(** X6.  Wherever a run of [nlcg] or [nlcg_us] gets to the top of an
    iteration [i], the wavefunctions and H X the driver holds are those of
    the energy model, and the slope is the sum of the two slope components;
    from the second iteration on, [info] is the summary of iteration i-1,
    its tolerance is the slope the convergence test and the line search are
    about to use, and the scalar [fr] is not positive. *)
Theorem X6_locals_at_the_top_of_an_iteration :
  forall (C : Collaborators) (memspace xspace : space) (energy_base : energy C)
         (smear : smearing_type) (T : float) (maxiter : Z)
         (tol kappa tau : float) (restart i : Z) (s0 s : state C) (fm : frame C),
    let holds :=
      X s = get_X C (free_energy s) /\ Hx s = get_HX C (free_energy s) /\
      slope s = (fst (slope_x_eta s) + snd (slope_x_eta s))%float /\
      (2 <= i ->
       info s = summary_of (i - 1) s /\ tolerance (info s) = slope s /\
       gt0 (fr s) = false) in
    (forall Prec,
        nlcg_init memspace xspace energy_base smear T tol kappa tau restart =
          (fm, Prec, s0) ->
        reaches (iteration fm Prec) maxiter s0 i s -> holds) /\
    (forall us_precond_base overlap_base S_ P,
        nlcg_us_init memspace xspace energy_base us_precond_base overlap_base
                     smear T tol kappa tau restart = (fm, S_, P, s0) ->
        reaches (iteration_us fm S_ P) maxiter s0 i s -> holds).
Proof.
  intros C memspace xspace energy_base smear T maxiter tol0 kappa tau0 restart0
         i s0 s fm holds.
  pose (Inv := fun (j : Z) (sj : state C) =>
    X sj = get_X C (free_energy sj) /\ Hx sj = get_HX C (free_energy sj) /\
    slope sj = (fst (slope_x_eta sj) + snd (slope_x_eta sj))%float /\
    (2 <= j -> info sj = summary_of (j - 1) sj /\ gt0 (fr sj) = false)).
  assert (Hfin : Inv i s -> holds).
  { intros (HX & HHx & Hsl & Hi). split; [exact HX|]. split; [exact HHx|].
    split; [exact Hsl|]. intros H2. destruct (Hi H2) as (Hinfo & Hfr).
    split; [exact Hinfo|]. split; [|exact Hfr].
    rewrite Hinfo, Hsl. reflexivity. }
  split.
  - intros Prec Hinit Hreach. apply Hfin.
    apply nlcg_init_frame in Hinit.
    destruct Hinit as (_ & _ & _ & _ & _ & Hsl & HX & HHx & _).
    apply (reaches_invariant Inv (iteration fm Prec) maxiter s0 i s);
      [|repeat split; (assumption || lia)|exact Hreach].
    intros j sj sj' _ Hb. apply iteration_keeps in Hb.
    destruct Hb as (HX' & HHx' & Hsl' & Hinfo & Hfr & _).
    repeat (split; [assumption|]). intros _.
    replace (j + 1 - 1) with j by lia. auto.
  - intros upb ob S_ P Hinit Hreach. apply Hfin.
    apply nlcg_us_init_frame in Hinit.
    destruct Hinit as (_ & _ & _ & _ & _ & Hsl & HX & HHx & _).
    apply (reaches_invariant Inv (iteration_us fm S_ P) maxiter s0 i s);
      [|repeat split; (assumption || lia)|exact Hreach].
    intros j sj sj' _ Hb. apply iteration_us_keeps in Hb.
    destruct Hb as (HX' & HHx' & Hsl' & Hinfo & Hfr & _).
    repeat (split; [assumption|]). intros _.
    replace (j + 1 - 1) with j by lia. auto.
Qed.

■ ■ ■ ■

■ **What is needed**
Within the records above, count each line holding "intros". Write down only the number.

■ **Your response**
9